Bellewether
And when Pierre began describing Monsieur Wilde’s older brother, Jean-Philippe knew he was such a man.
“He lives at Newtown, to the west of here, much closer to New York, and has an orchard there much larger than this one, with slaves to work it. Violet’s mother, Phyllis, she worked in his house,” Pierre said, “from the time that she herself was young. I was not here, of course, in those times, and she was already dead before I came here, but I heard this story, all of it, from Madame Wilde. She told me once that Violet’s mother was the bravest woman she had known. Braver than many men. And so I asked her why, and so she told me, and so now, Marine,” he said, “I will tell you, so you will understand this family.”
Bending one more branch, he stripped the fruit from it with expert movements. “Violet’s mother, Phyllis, kept the house of Reuben Wilde. And one day he complains she’s tried to poison him, and so he has her put into the gaol; but in a week or so the gaoler and the sheriff of that county come to tell him she is very sick, and he must take her back again. Except then he discovers she is sick because she is with child. With Violet. And she will not tell him who the father is. He beats her, very brutally, and still she will not tell him. So he takes her to the garret, to a very small room, very hot, and there he keeps her, and he starves her and he beats her, and forbids the others in his house from helping her at all. She would have surely died, but for a neighbour who could hear her cries and brought her food when none could see. And then one night this neighbour, she sees Monsieur Wilde—our Monsieur Wilde—has come to fetch two sheep, I think it was, that he was owed for work he had done for his brother, and he’s brought his team of horses and the waggon. And so the neighbour, she helps Phyllis leave the house unseen, and helps her to the waggon where the sheep are, and she hides there and stays hidden all the way here to the cove.”
“And then what happened?”
“Well, when Monsieur Wilde has stopped his waggon and comes back to get his sheep, there’s Phyllis facing him, and telling him she won’t be taken back—that he will either have to help her, or she’ll walk straight down that path into the water of the cove and drown herself, because she will not bring a child into the world to be raised at the mercy of his brother, in his brother’s house.” He gave a shrug. “And so they helped her.”
“But his brother surely figured out where she had gone.”

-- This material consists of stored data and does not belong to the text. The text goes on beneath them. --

(* ===== verification/Frame.v ===== *)
(** * Frame: the length-prefixed frames of the framed-protobuf transport

    [FrameConnection] cuts a byte stream into frames, a little-endian 32-bit length and the payload;
    once a cipher is attached the payload is AES-256-GCM ciphertext and tag, with the nonce taken from a
    frame counter per direction ([AeadFrameCipher]).  The socket is the list of answers its reads will
    give: arbitrary pieces, an empty one being the end of the stream.  AES-GCM belongs to the runtime
    library: a pair of functions with the laws of an authenticated cipher.  Cancellation and socket
    errors, which surface as exceptions of the awaited call, are not modelled. *)

From S2P Require Import Prelude.
Local Open Scope Z_scope.
#[local] Set Warnings "-clear-no-such-hyp".

Definition bytes := list Z.

Definition MaxFrameBytes : Z := 16 * 1024 * 1024.
Definition NonceBytes : nat := 12.
Definition TagBytes : nat := 16.

(** ** Little-endian integers *)

(** [n] bytes of [z], the least significant first (BinaryPrimitives.Write...LittleEndian). *)
Fixpoint le_encode (n : nat) (z : Z) : bytes :=
  match n with O => [] | S n => Z.land z 255 :: le_encode n (Z.shiftr z 8) end.
Fixpoint le_decode (b : bytes) : Z :=
  match b with [] => 0 | x :: b => x + 256 * le_decode b end.

Lemma length_le_encode n z : length (le_encode n z) = n.
Proof. revert z. induction n as [|n IH]; intros z; simpl; [done | by rewrite IH]. Qed.

Lemma le_decode_encode n : forall z, le_decode (le_encode n z) = z mod 2 ^ (8 * Z.of_nat n).
Proof.
  induction n as [|n IH]; intros z; cbn [le_encode le_decode].
  - by rewrite Z.mod_1_r.
  - rewrite IH. change 255 with (Z.ones 8). rewrite Z.land_ones, Z.shiftr_div_pow2 by lia.
    change (2 ^ 8) with 256. replace (8 * Z.of_nat (S n)) with (8 + 8 * Z.of_nat n) by lia.
    rewrite Z.pow_add_r by lia. change (2 ^ 8) with 256. rewrite Z.rem_mul_r by lia. lia.
Qed.

Lemma le_encode_bytes n : forall z, Forall (in_u 8) (le_encode n z).
Proof.
  induction n as [|n IH]; intros z; cbn [le_encode]; constructor; [|apply IH].
  change 255 with (Z.ones 8). rewrite Z.land_ones by lia. unfold in_u. apply Z.mod_pos_bound. lia.
Qed.

(** ** Reading from the socket *)

Definition stream := list bytes.

(** [Stream.ReadAsync] into [want] free bytes: part of what has arrived, or nothing at the end. *)
Definition ReadAsync (want : nat) (s : stream) : bytes * stream :=
  match s with
  | [] | [] :: _ => ([], s)
  | c :: cs => if bool_decide (length c <= want)%nat then (c, cs) else (take want c, drop want c :: cs)
  end.

(** Everything that can be read before the end of the stream. *)
Fixpoint available (s : stream) : bytes :=
  match s with [] | [] :: _ => [] | c :: cs => c ++ available cs end.

(** The loop of [ReadExactAsync]: [need] bytes are still missing; None if the fuel runs out. *)
Fixpoint read_exact_loop (fuel need : nat) (buffer : bytes) (s : stream) : option (option bytes * stream) :=
  match fuel with
  | O => None
  | S fuel =>
      if bool_decide (need = 0)%nat then Some (Some buffer, s)
      else let (got, s') := ReadAsync need s in
           if bool_decide (length got = 0)%nat then Some (None, s')
           else read_exact_loop fuel (need - length got) (buffer ++ got) s'
  end.
Definition ReadExactAsync (n : nat) (s : stream) : option (option bytes * stream) :=
  read_exact_loop (S n) n [] s.

Lemma ReadAsync_spec want s : (0 < want)%nat ->
  let (got, s') := ReadAsync want s in
  (length got <= want)%nat /\ available s = got ++ available s' /\ (got = [] -> available s = []).
Proof.
  intros Hw. destruct s as [|[|x c] cs]; [simpl; by repeat split; lia.. |]. unfold ReadAsync.
  case_bool_decide.
  - by repeat split.
  - destruct want as [|want]; [lia|]. split; [rewrite length_take; lia|]. split; [|done].
    cbn [take drop available] in *. destruct (drop want c) as [|y d] eqn:E.
    + exfalso. apply (f_equal length) in E. rewrite length_drop in E. simpl in *. lia.
    + cbn [available]. rewrite <- E. simpl. by rewrite app_assoc, take_drop.
Qed.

“Of course. They did not try to keep it secret, for in such a place as this it is not possible to keep a secret. First they told his brother they would pay the price of Phyllis and the unborn child, to keep them here, but Reuben Wilde is not a fool, and knowing that they then would turn around and give her freedom, he instead made an arrangement that pleased nobody but him and kept them under his control: he let them hire her, for a large price that they paid him every year—and Monsieur Wilde still pays this price, and more, for Violet. But she is not free of Reuben Wilde, and he can change at any moment this arrangement, and reclaim her. And if he should die, she will be passed to his son, Silas, who from all I hear is just as evil in his heart. So Madame Wilde, she told me even though he’s of the devil, every day she said a prayer that Reuben Wilde would never die. And so do I,” Pierre concluded, grimly.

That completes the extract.